Publié le 26 octobre 2023. L’envolée des loyers en Irlande ne dissuade pas les futurs acheteurs de se sentir capables d’assumer un crédit immobilier, mais la principale préoccupation est désormais le coût prohibitif des biens, qui compromet leur accès à la propriété.
- Près de la moitié des futurs acheteurs potentiels paient désormais un loyer mensuel compris entre 1 000 et 2 000 € (environ 1 150 à 2 300 $).
- Le coût des logements est désormais perçu comme l’obstacle majeur à l’accession à la propriété, dépassant les inquiétudes liées aux remboursements hypothécaires.
- Les préoccupations environnementales et la possibilité de travailler à distance influencent de plus en plus les critères de recherche des futurs acquéreurs.
La crise du logement en Irlande se manifeste par une augmentation spectaculaire des loyers, mais paradoxalement, cela ne semble pas freiner l’optimisme des futurs acheteurs quant à leur capacité à obtenir un prêt immobilier. Selon une étude récente menée pour le compte de la Banque d’Irlande, 89 % des personnes interrogées se déclarent confiantes quant à leur aptitude à rembourser un crédit. La principale source d’inquiétude a évolué : ce n’est plus la capacité à payer les mensualités, mais le prix des biens immobiliers qui constitue le principal frein à l’accession à la propriété.
Le nombre de futurs acheteurs payant un loyer mensuel de 1 000 à 2 000 € a plus que doublé depuis 2017. En 2017, seulement un acheteur potentiel sur cinq se situait dans cette fourchette. Cette année, ce chiffre atteint 48 %. Cette hausse significative des loyers a conduit les aspirants propriétaires à relativiser les difficultés liées aux futurs remboursements hypothécaires.
L’étude, réalisée par Red C à la mi-septembre auprès de plus de 200 personnes âgées de 25 à 45 ans ayant exprimé leur intention d’acheter ou de construire une première maison dans les prochaines années, révèle un changement de perception majeur. En 2017, 41 % des jeunes considéraient le coût des logements comme le principal défi. En 2023, ce pourcentage est passé à 61 %.
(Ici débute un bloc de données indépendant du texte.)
(** * Munajjam: the canonical JSON formatter for alignment results

    A shallow embedding of [munajjam/formatting.py] ([format_result] and
    [format_results]) together with the parts of the Python run time the two
    functions rely on: binary64 floats, the builtin [round], dictionaries,
    and a store of objects reached through references. *)

From Stdlib Require Import ZArith Lia Floats.SpecFloat.
From stdpp Require Import gmap strings list fin_maps.

Set Warnings "-register-all".
#[local] Open Scope Z_scope.

(** ** Exceptions and outcomes of a call *)

Inductive exn := OverflowError | AttributeError | TypeError.

Inductive outcome (A : Type) :=
| Ret (a : A)
| Raise (e : exn).
Arguments Ret {A} a.
Arguments Raise {A} e.

#[export] Instance outcome_ret : MRet outcome := λ A, Ret.
#[export] Instance outcome_bind : MBind outcome := λ A B f o,
  match o with
  | Ret a => f a
  | Raise e => Raise e
  end.

(** ** Python floats: IEEE 754 binary64

    A float is a [spec_float] of the Standard Library at precision 53 and
    maximal exponent 1024; subtraction and comparison are the library's. *)

Module PyFloat.

Definition prec : Z := 53.
Definition emax : Z := 1024.
Abbreviation float := spec_float.

(** A well-formed binary64 value: canonical mantissa, exponent in range. *)
Definition valid (x : float) : bool := valid_binary prec emax x.

Definition sub (x y : float) : float := SFsub prec emax x y.
Definition leb (x y : float) : bool := SFleb x y.
Definition eqb (x y : float) : bool := SFeqb x y.
Definition zero : float := S754_zero false.

Definition is_finite (x : float) : bool :=
  match x with
  | S754_zero _ | S754_finite _ _ _ => true
  | S754_infinity _ | S754_nan => false
  end.

(** [round_half_even a b]: the integer nearest to the rational [a / b]
    (for [0 <= a], [0 < b]), ties going to the even neighbour. *)
Definition round_half_even (a b : Z) : Z :=
  let q := a / b in
  match 2 * (a mod b) ?= b with
  | Lt => q
  | Gt => q + 1
  | Eq => if Z.even q then q else q + 1
  end.

(** [nearest s a b]: the binary64 value nearest to the rational [a / b]
    (for [0 <= a], [0 < b]) with sign [s], ties to even; an infinity on
    overflow.  The quotient is first expressed in units of [2 ^ -1074], the
    spacing of the subnormals; [sh] is the number of low bits that do not fit
    in a 53-bit mantissa. *)
Definition nearest (s : bool) (a b : Z) : float :=
  let num := a * 2 ^ 1074 in
  let sh := Z.max 0 (Z.log2 (num / b) + 1 - prec) in
  let m := round_half_even num (b * 2 ^ sh) in
  let '(m, e) := if m =? 2 ^ prec then (2 ^ (prec - 1), sh + 1 - 1074)
                 else (m, sh - 1074) in
  if m =? 0 then S754_zero s
  else if emax - prec <? e then S754_infinity s
  else S754_finite s (Z.to_pos m) e.

(** [decimal s d e10]: the float denoted by the decimal numeral
    [(-1)^s * d * 10^e10], as a float literal or [strtod] yields it. *)
Definition decimal (s : bool) (d e10 : Z) : float :=
  if 0 <=? e10 then nearest s (d * 10 ^ e10) 1 else nearest s d (10 ^ (- e10)).

Definition NDIGITS_MAX : Z := 323.
Definition NDIGITS_MIN : Z := -308.

(** The exact value of [m * 2^e * 10^ndigits] as a fraction. *)
Definition scaled (m : positive) (e ndigits : Z) : Z * Z :=
  let '(a, b) := if 0 <=? e then (Z.pos m * 2 ^ e, 1) else (Z.pos m, 2 ^ (- e)) in
  if 0 <=? ndigits then (a * 10 ^ ndigits, b) else (a, b * 10 ^ (- ndigits)).

(** The builtin [round(x, ndigits)] on a float with an integer [ndigits]:
    non-finite values and zeros round to themselves; beyond [NDIGITS_MAX]
    digits the value is unchanged, below [NDIGITS_MIN] it is a signed zero;
    otherwise the exact value is rounded half-even to [ndigits] decimal
    places and the resulting decimal numeral is converted back to the
    nearest float, raising [OverflowError] when that is not finite. *)
Definition round (x : float) (ndigits : Z) : outcome float :=
  match x with
  | S754_finite s m e =>
      if NDIGITS_MAX <? ndigits then Ret x
      else if ndigits <? NDIGITS_MIN then Ret (S754_zero s)
      else
        let '(a, b) := scaled m e ndigits in
        match decimal s (round_half_even a b) (- ndigits) with
        | S754_infinity _ => Raise OverflowError
        | y => Ret y
        end
  | _ => Ret x
  end.

(** The sign of a value that is not a NaN. *)
Definition has_sign (s : bool) (x : float) : Prop :=
  match x with
  | S754_zero s' | S754_infinity s' | S754_finite s' _ _ => s' = s
  | S754_nan => False
  end.

(** A finite value within the binary64 range: a mantissa below [2 ^ prec]
    and an exponent of at most [emax - prec]. *)
Definition in_range (x : float) : Prop :=
  match x with
  | S754_finite _ m e => Z.pos m < 2 ^ prec ∧ e <= emax - prec
  | _ => True
  end.

End PyFloat.

Import PyFloat.

(** ** Python values that a dictionary can hold *)

Definition loc := positive.

Inductive pyval :=
| VNone
| VBool (b : bool)
| VInt (z : Z)
| VFloat (f : float)
| VStr (s : string)
| VList (l : list pyval)
| VDict (d : gmap string pyval)
| VObj (l : loc).

(** A dict display [{k1: v1, ..., kn: vn}]: the items are stored from left
    to right, a later item replacing an earlier one with the same key. *)
Definition py_dict (items : list (string * pyval)) : gmap string pyval :=
  foldl (λ d kv, <[kv.1 := kv.2]> d) ∅ items.

(** Values of the types [json.dumps] is claimed to receive: int, float, str,
    bool, and lists and dicts of such values. *)
Fixpoint json_type (v : pyval) : bool :=
  match v with
  | VNone | VObj _ => false
  | VBool _ | VInt _ | VFloat _ | VStr _ => true
  | VList l => forallb json_type l
  | VDict d => map_fold (λ _ x acc, json_type x && acc) true d
  end.

(** ** The data model of [munajjam.models] *)

Module Ayah.
(** Modelled from the spec: the class [Ayah] of [munajjam.models] (not
    among the sources): an integer [surah_id], an integer [ayah_number]
    and the reference [text]. *)
Record t := mk { surah_id : Z; ayah_number : Z; text : string }.
End Ayah.

Module AlignmentResult.
(** Modelled from the spec: the class [AlignmentResult] of
    [munajjam.models] (not among the sources), with the six attributes its
    constructor receives in the unit tests; [ayah] refers to an [Ayah]
    object. *)
Record t := mk {
  ayah : loc;
  start_time : float;
  end_time : float;
  transcribed_text : string;
  similarity_score : float;
  overlap_detected : bool
}.

(** Modelled from the spec: the derived attribute [duration], "derived =
    end_time - start_time, not independently settable". *)
Definition duration (r : t) : float := sub (end_time r) (start_time r).

(** Modelled from the spec: the derived attribute [is_high_confidence],
    [similarity_score >= threshold] for the threshold in effect. *)
Definition is_high_confidence (threshold : float) (r : t) : bool :=
  leb threshold (similarity_score r).
End AlignmentResult.

(** ** The object store and the monad of Python computations *)

Inductive obj :=
| OAyah (a : Ayah.t)
| OResult (r : AlignmentResult.t)
| OList (items : list loc).

Abbreviation heap := (gmap loc obj).

(** A computation reads and may update the store, and returns or raises. *)
Definition M (A : Type) : Type := heap → outcome A * heap.

#[export] Instance M_ret : MRet M := λ A a h, (Ret a, h).
#[export] Instance M_bind : MBind M := λ A B f m h,
  match m h with
  | (Ret a, h') => f a h'
  | (Raise e, h') => (Raise e, h')
  end.

Definition lift {A} (o : outcome A) : M A := λ h, (o, h).

(** Attribute access on an instance of a class: [AttributeError] when the
    reference does not hold an instance of that class. *)
Definition load_result (l : loc) : M AlignmentResult.t := λ h,
  match h !! l with
  | Some (OResult r) => (Ret r, h)
  | _ => (Raise AttributeError, h)
  end.

Definition load_ayah (l : loc) : M Ayah.t := λ h,
  match h !! l with
  | Some (OAyah a) => (Ret a, h)
  | _ => (Raise AttributeError, h)
  end.

(** Iteration over the object behind a reference: [TypeError] when it is not
    a list. *)
Definition load_list (l : loc) : M (list loc) := λ h,
  match h !! l with
  | Some (OList items) => (Ret items, h)
  | _ => (Raise TypeError, h)
  end.

(** Assignment to the object behind a reference.  The formatter never uses
    it; it is what a mutation of an input would be. *)
Definition store (l : loc) (o : obj) : M unit := λ h, (Ret tt, <[l := o]> h).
Parallèlement à ces difficultés, 50 % des personnes interrogées déclarent épargner entre 500 et 1 000 € (environ 575 à 1 150 $) chaque mois pour constituer un apport personnel.
Malgré les obstacles financiers, un nombre croissant de personnes se préparent activement à l’achat. Plus d’un tiers des sondés envisagent d’acheter ou de construire dans les six prochains mois, et 84 % ont déjà mis en place un plan d’épargne dédié, contre 74 % en 2017.
La perspective de devenir propriétaire est également motivée par un désir de stabilité et d’autonomie. 69 % des jeunes estiment que posséder un logement leur apporterait un sentiment de sécurité et d’enracinement, tandis que 59 % pensent que cela renforcerait leur indépendance et leur contrôle sur leur vie.
« Les primo-accédants ne se contentent pas d’envisager l’accession à la propriété, ils recherchent également des logements plus écologiques, des factures énergétiques réduites et un avenir plus durable. »
Alan Hartley, directeur de l’achat de logements à la Bank of Ireland
L’étude souligne l’importance croissante de la performance énergétique des bâtiments (BER – Building Energy Rating) pour les futurs acheteurs, près de 90 % des sondés y accordant de l’importance. Alan Hartley se félicite de cette tendance et note que les habitudes d’épargne des futurs propriétaires sont plus solides qu’auparavant.
Au-delà des considérations environnementales, la possibilité de travailler à distance influence également les décisions d’achat. 40 % des personnes interrogées envisagent de reconsidérer leur lieu de résidence en fonction de cette opportunité, et un quart d’entre elles revoient également le type de bien qu’elles souhaitent acquérir. Cela a conduit 22 % des futurs acheteurs à accélérer leurs projets.